Passage à l'échelle, propriétés et qualité des algorithmes de classements consensuels pour les données biologiques massives

par Pierre Andrieu

Thèse de doctorat en Informatique

Sous la direction de Sarah Cohen-boulakia.


  • Résumé

    Les médecins et biologistes sont régulièrement amenés à interroger des bases de données biologiques publiques, par exemple lorsqu'ils se renseignent sur les gènes les plus associés à une maladie donnée. Le mot-clé choisi au moment d'interroger la base de données est particulièrement important : plusieurs reformulations synonymes d'une même maladie (par exemple « breast cancer » et « breast carcinoma ») aboutissent à des classements parfois très différents pouvant aller jusqu'à plusieurs milliers de gènes. Certains gènes, triés par pertinence, peuvent se retrouver à égalité (importance égale vis-à-vis de la maladie). De plus, certains gènes retournés en utilisant certaines reformulations peuvent être absents lorsque d'autres reformulations sont choisies. On dit alors que les classements sont incomplets et avec égalités. L'enjeu est alors de combiner l'information apportée par ces différents classements de gènes. La problématique consistant à partir d'une liste de classements et de calculer un classement dit consensuel aussi représentatif que possible des classements d'entrée est appelée « agrégation de classements ». Ce problème est connu pour être NP-difficile. Alors que la majorité des travaux considèrent les classements complets et sans égalités, nous nous sommes placés dans le contexte des classements incomplets avec égalités. Nos contributions peuvent se décomposer en trois parties. Premièrement, nous avons conçu une heuristique basée sur des graphes qui consiste à partitionner le problème de départ en sous-problèmes indépendants pour le cas où les classements sont incomplets et avec égalités. Deuxièmement, nous avons conçu un algorithme capable de déterminer des points communs entre tous les classements consensuels optimaux, permettant ainsi de fournir à l'utilisateur une indication quant à la robustesse du classement consensuel renvoyé. Une étude expérimentale sur un grand nombre de jeux de données biologiques massifs a mis en évidence la pertinence biologique des résultats fournis par nos méthodes.
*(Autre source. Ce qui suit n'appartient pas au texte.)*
(** X2: a solver built from an option mapping whose ["trapezoidal_approx"]
    entry is false draws, in a step on a positive step size and a non-empty
    state, one sample per block of the Brownian increment and nothing else:
    the increment has as many blocks as the shorter of [bm(t0 + dt)] and
    [bm(t0)], and the generator after the step is the one left by these
    draws. *)
Theorem gaussian_option_draws_once_per_block :
  forall (T : Torch) cta (tab : tableau) f g b (opts : list (string * bool))
         (t0 : scalar) (y0 : list tensor) (dt : scalar) (w : world),
    lookup "trapezoidal_approx" opts = Some false ->
    sgt dt (lit 0) = true ->
    tableau_wf tab ->
    y0 <> [] ->
    exists I_k,
      length I_k = Nat.min (length (b (sadd t0 dt))) (length (b t0)) /\
      length (fst (normal_draws I_k (gen w))) = length I_k /\
      gen (snd (step cta tab (init f g b opts) t0 y0 dt w)) =
        snd (normal_draws I_k (gen w)).
Proof.
  intros T cta tab f g b opts t0 y0 dt w Hopt Hdt Hwf Hy.
  destruct y0 as [|y ys]; [congruence|].
  destruct (stochastic_integrals_gaussian cta (init f g b opts) t0 y ys dt w
              (init_gaussian f g b opts Hopt))
    as (I_k & I_k0 & w1 & Hint & Hlen & Hgen).
  exists I_k. split; [exact Hlen|]. split; [apply normal_draws_length|].
  rewrite (step_run cta tab (init f g b opts) t0 dt (y :: ys) w I_k I_k0 w1
             Hwf Hdt Hint).
  exact Hgen.
Qed.
(** [;\s*(\\sim|\\circ|\\mid|\\approx|\\equiv|\\cdot)\s*;] and [ \1 ]. *)
Definition rel_re : Re.regex :=
  Re.Cat (Re.Chr (ch ";"))
    (Re.Cat (Re.Star is_space)
       (Re.Cat (Re.Grp 1 (Re.alts (map Re.lit
                  [txt "\sim"; txt "\circ"; txt "\mid"; txt "\approx";
                   txt "\equiv"; txt "\cdot"])))
          (Re.Cat (Re.Star is_space) (Re.Chr (ch ";"))))).
Definition rel_tpl : Re.template := [Re.Text (txt " "); Re.Ref 1; Re.Text (txt " ")].

(** [(?<!\\)#] and [\\#]. *)
Definition hash_re : Re.regex := Re.Cat (Re.NotAfter (ch "\")) (Re.Chr (ch "#")).
Definition hash_tpl : Re.template := [Re.Text (txt "\#")].

(** A dollar, group 1 [[^$]*], a dollar; the template is [\1]. *)
Definition dollar_re : Re.regex :=
  Re.Cat (Re.Chr (ch "$"))
    (Re.Cat (Re.Grp 1 (Re.Star (fun c => negb (c =? ch "$")%N))) (Re.Chr (ch "$"))).
Definition dollar_tpl : Re.template := [Re.Ref 1].

(** The rewrites of [normalize_math], one definition per [re.sub] line. *)
Definition norm_style (text : str) : str := Re.sub style_re style_tpl text.
Definition norm_thin_space (text : str) : str := Re.sub thin_re thin_tpl text.
Definition norm_relations (text : str) : str := Re.sub rel_re rel_tpl text.
Definition norm_hash (text : str) : str := Re.sub hash_re hash_tpl text.
Definition norm_dollars (text : str) : str := Re.sub dollar_re dollar_tpl text.

Definition normalize_math (text : str) : str :=
  let text := norm_style text in
  let text := norm_thin_space text in
  let text := norm_relations text in
  let text := norm_hash text in
  let text := norm_dollars text in
  strip text.

Definition escape_hash_in_math (line : str) : str := Re.sub hash_re hash_tpl line.

(** The characters of ['=—_–- ']. *)
Definition SEPARATORS : str :=
  [ch "="; em_dash; ch "_"; en_dash; ch "-"; ch " "].

Definition is_pure_separator (line : str) : bool :=
  let stripped := strip line in
  match stripped with
  | [] => false
  | _ => forallb (fun c => existsb (N.eqb c) SEPARATORS) stripped
  end.

Definition blank : Re.template := [Re.Text (txt " ")].

Fixpoint clean_display_lines (lines : list str) : list str :=
  match lines with
  | [] => []
  | line :: rest =>
      if is_pure_separator line then clean_display_lines rest
      else
        let line := Re.sub (Re.three_or_more (ch "=")) blank line in
        let line := Re.sub (Re.three_or_more (ch "-")) blank line in
        let line := Re.sub (Re.three_or_more (ch "_")) blank line in
        let line := escape_hash_in_math line in
        let line := Re.sub (Re.plus is_space) blank line in
        match strip line with
        | [] => clean_display_lines rest
        | _ => rstrip line :: clean_display_lines rest
        end
  end.
(** The failure reason before the build is looked at. *)
Lemma set_general_entry bi :
  set_general
    match monitor_message bi with
    | Some msg => pydict_set [] (PStr "general") (PStr msg)
    | None => []
    end bi = general_entry bi.
Proof.
  unfold set_general, monitor_message, general_entry.
  destruct (monitor_exception bi) as [[e|s]|]; simpl; [done| |done].
  by destruct (String.eqb s "").
Qed.

Lemma general_entry_monitor_exception bi e :
  monitor_exception bi = Some (MonException e) →
  general_entry bi = [(PStr "general", PStr (str_exn e))].
Proof. unfold general_entry. by intros ->. Qed.

(** The search for the pod of a build: what it returns and what it
    lets through. *)
Lemma get_pod_failure_reason_inv env bi b fr w o w' :
  get_pod_failure_reason env bi b fr w = (o, w') →
  match o with
  | Ret fail_reason =>
      fail_reason = fr ∨
      ∃ c pod reason,
        wb_cluster bi = Some c ∧
        osbs_get_pod_for_build env c (get_build_name b) (tick w) = inr pod ∧
        get_failure_reason pod = inr reason ∧
        fail_reason = pydict_set fr (PStr "pod") reason
  | Raise e =>
      swallowed_by_get_fail_reason e = false ∧
      ∃ c, wb_cluster bi = Some c ∧
        (osbs_get_pod_for_build env c (get_build_name b) (tick w) = inl e ∨
         ∃ pod,
           osbs_get_pod_for_build env c (get_build_name b) (tick w) = inr pod ∧
           get_failure_reason pod = inl e)
  | OutOfFuel => False
  end.
Proof.
  intros E.
  unfold get_pod_failure_reason, bind, try_, get_osbs, interact, emit, raise, pure
    in E. simpl in E.
  destruct (wb_cluster bi) as [c|]; simpl in E.
  2:{ simplify_eq. by left. }
  destruct (osbs_get_pod_for_build env c (get_build_name b) (tick w))
    as [e|[[e|reason]]] eqn:Hpod; simpl in E.
  - destruct e; simplify_eq; first [by left|split; [done|]; eauto].
  - destruct e; simplify_eq; first [by left|split; [done|]; eauto 7].
  - simplify_eq. right. eauto 8.
Qed.

(** [get_fail_reason], case by case. *)
Lemma get_fail_reason_cases env bi w o w' :
  get_fail_reason env bi w = (o, w') →
  match build bi with
  | None =>
      w' = w ∧
      o = Ret match general_entry bi with
              | [] => [(PStr "general", PStr "build not started")]
              | general => general
              end
  | Some b =>
      match default (MetaValue (PDict [])) (annotation_plugins_metadata b) with
      | MetaInvalid msg => w' = w ∧ o = Raise (ValueError msg)
      | MetaValue metadata =>
          match py_getitem metadata "errors" with
          | inr errors =>
              w' = w ∧
              match py_dict_update (general_entry bi) errors with
              | (fail_reason, None) => o = Ret fail_reason
              | (_, Some e) => o = Raise e
              end
          | inl (KeyError _) =>
              get_pod_failure_reason env bi b (general_entry bi) w = (o, w')
          | inl e => w' = w ∧ o = Raise e
          end
      end
  end.
Proof.
  unfold get_fail_reason. destruct (build bi) as [b|] eqn:Hb.
  2:{ intros E. apply pure_inv in E as [-> ->]. split; [done|]. f_equal.
      unfold monitor_message, general_entry.
      destruct (monitor_exception bi) as [[e|s]|]; simpl; [done| |done].
      by destruct (String.eqb s ""). }
  destruct (default _ (annotation_plugins_metadata b)) as [msg|metadata].
  { unfold raise. by intros [= <- <-]. }
  rewrite set_general_entry.
  destruct (py_getitem metadata "errors") as [e|errors].
  - destruct e; try (unfold raise; by intros [= <- <-]). done.
  - destruct (py_dict_update (general_entry bi) errors) as [fr [e|]] eqn:Eu.
    + pose proof (py_dict_update_raises _ _ _ _ Eu) as [[[msg ->]|[msg ->]] _];
        unfold raise; by intros [= <- <-].
    + intros E. by apply pure_inv in E as [-> ->].
Qed.

(** [get_fail_reason] has no loop to run out of fuel in. *)
Lemma get_fail_reason_terminates env bi w w' :
  get_fail_reason env bi w ≠ (OutOfFuel, w').
Proof.
  intros E. apply get_fail_reason_cases in E.
  destruct (build bi) as [b|]; [|by destruct E].
  destruct (default _ (annotation_plugins_metadata b)) as [msg|metadata];
    [by destruct E|].
  destruct (py_getitem metadata "errors") as [e|errors].
  - destruct e; try (by destruct E).
    by apply get_pod_failure_reason_inv in E.
  - destruct E as [_ E]. by destruct (py_dict_update _ _) as [? [?|]].
Qed.

(** The message of the monitor exception is what [get_fail_reason]
    returns under [general], unless the [errors] of the build have a
    value for that key, which then stands in its place. *)
Lemma get_fail_reason_general env bi w fail_reason w' e :
  get_fail_reason env bi w = (Ret fail_reason, w') →
  monitor_exception bi = Some (MonException e) →
  pydict_get fail_reason (PStr "general") =
    Some (default (PStr (str_exn e))
            (b ← build bi; errors_entry b "general")).
Proof.
  intros E He. apply get_fail_reason_cases in E.
  pose proof (general_entry_monitor_exception _ _ He) as Hg. rewrite Hg in E.
  destruct (build bi) as [b|] eqn:Hb; simpl.
  2:{ by destruct E as [_ [= ->]]. }
  unfold errors_entry, metadata_errors.
  destruct (default _ (annotation_plugins_metadata b)) as [msg|metadata];
    [by destruct E|].
  destruct (py_getitem metadata "errors") as [e'|errors].
  - destruct e'; try (by destruct E).
    apply get_pod_failure_reason_inv in E
      as [->|(c & pod & reason & _ & _ & _ & ->)]; by simpl.
  - destruct E as [_ E].
    destruct (py_dict_update _ errors) as [fr [e'|]] eqn:Eu; [done|].
    injection E as <-. apply py_dict_update_pairs in Eu as ->.
    rewrite pydict_get_store. simpl.
    by destruct (pydict_get (reverse (update_pairs errors)) (PStr "general")).
Qed.
(** * Signals over an intrusive list: a heap model of [intrusive_list.h]
      and [signals.h], and the properties of emission under mutation.

    The objects of the program live in a modelled heap.  An address is a
    number.  All [list_element<Tag>] sub-objects of one tag form one finite
    map from addresses to their [next] and [prev] fields, so that two
    pointers to the same element alias as they do in the program; a null
    pointer is [None] and a released element is absent from the map.
    Every member function is translated statement by statement: each field
    is read from the heap where the C++ statement reads it and written
    where it writes it, and a read or write through a null or dangling
    pointer is a [Fault].

    A callback is an input of the library.  It is given as data, a list of
    [op]: the calls it makes into the library, a guard on captured state,
    or a raised exception.  The callbacks that were invoked are recorded,
    in order, in the [trace] of the state.

    Emission and callbacks call each other, so they are defined by
    recursion on a fuel; loops over a list take the size of the heap as
    fuel.  Results are stated with a sufficient amount of fuel, and more
    fuel never changes a result ([fuel_mono]). *)

From stdpp Require Import functions gmap list fin_maps.

Set Warnings "-register-all,-clear-no-such-hyp".

(** ** Outcomes of running code on the modelled heap *)

(** [Fault]: a null or unallocated pointer was dereferenced.
    [OutOfFuel]: the recursion budget was exhausted (models divergence). *)
Inductive result (A : Type) : Type :=
  | Ok (a : A)
  | Fault
  | OutOfFuel.
Arguments Ok {A} a.
Arguments Fault {A}.
Arguments OutOfFuel {A}.

#[global] Instance result_ret : MRet result := fun A a => Ok a.
#[global] Instance result_bind : MBind result := fun A B f m =>
  match m with
  | Ok a => f a
  | Fault => Fault
  | OutOfFuel => OutOfFuel
  end.

(** ** intrusive_list.h *)

Module intrusive.

(** [list_element<Tag>]: two raw pointers; [None] is [nullptr]. *)
Record list_element (K : Type) : Type :=
  ListElement { next : option K; prev : option K }.
Arguments ListElement {K} next prev.
Arguments next {K} _.
Arguments prev {K} _.

#[global] Instance list_element_eq_dec {K} `{EqDecision K} : EqDecision (list_element K).
Proof. solve_decision. Defined.

Section list.
Context {K : Type} `{Countable K}.

Abbreviation links := (gmap K (list_element K)).

(** Dereferencing a pointer: null and unallocated addresses fault. *)
Definition load (h : links) (p : option K) : result (list_element K) :=
  match p with
  | None => Fault
  | Some a => match h !! a with Some e => Ok e | None => Fault end
  end.

Definition get_next (h : links) (p : option K) : result (option K) :=
  e ← load h p; Ok (next e).

Definition get_prev (h : links) (p : option K) : result (option K) :=
  e ← load h p; Ok (prev e).

Definition set_next (h : links) (p : option K) (v : option K) : result links :=
  match p with
  | None => Fault
  | Some a =>
      match h !! a with
      | Some e => Ok (<[a := ListElement v (prev e)]> h)
      | None => Fault
      end
  end.

Definition set_prev (h : links) (p : option K) (v : option K) : result links :=
  match p with
  | None => Fault
  | Some a =>
      match h !! a with
      | Some e => Ok (<[a := ListElement (next e) v]> h)
      | None => Fault
      end
  end.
La dernière contribution est la suivante : les données manquantes pouvant s'interpréter de différentes façons selon le contexte, nous avons proposé un modèle paramétré permettant de prendre en compte ces différences. Nous avons conçu des algorithmes pour ce modèle et fait une étude axiomatique de ce dernier en nous basant sur la théorie du choix social.

  • Titre traduit

    Scalability, features and quality aspects of consensus algorithms for big biological data sets


  • Résumé

    Biologists and physicians regularly query public biological databases, for example when they are looking for the most associated genes towards a given disease. The chosen keyword are particularly important: synonymous reformulations of the same disease (for example "breast cancer" and "breast carcinoma") may lead to very different rankings of (thousands of) genes. The genes, sorted by relevance, can be tied (equal importance towards the disease). Additionally, some genes returned when using a first synonym may be absent when using another synonym. The rankings are then called "incomplete rankings with ties". The challenge is to combine the information provided by these different rankings of genes. The problem of taking as input a list of rankings and returning as output a so-called consensus ranking, as close as possible to the input rankings, is called the "rank aggregation problem". This problem is known to be NP-hard. Whereas most works focus on complete rankings without ties, we considered incomplete rankings with ties. Our contributions are divided into three parts. First, we have designed a graph-based heuristic able to divide the initial problem into independent sub-problems in the context of incomplete rankings with ties. Second, we have designed an algorithm able to identify common points between all the optimal consensus rankings, allowing to provide information about the robustness of the provided consensus ranking. An experimental study on a huge number of massive biological datasets has highlighted the biological relevance of these approaches. Our last contribution the following one : we have designed a parameterized model able to consider various interpretations of missing data. We also designed several algorithms for this model and did an axiomatic study of this model, based on social choice theory.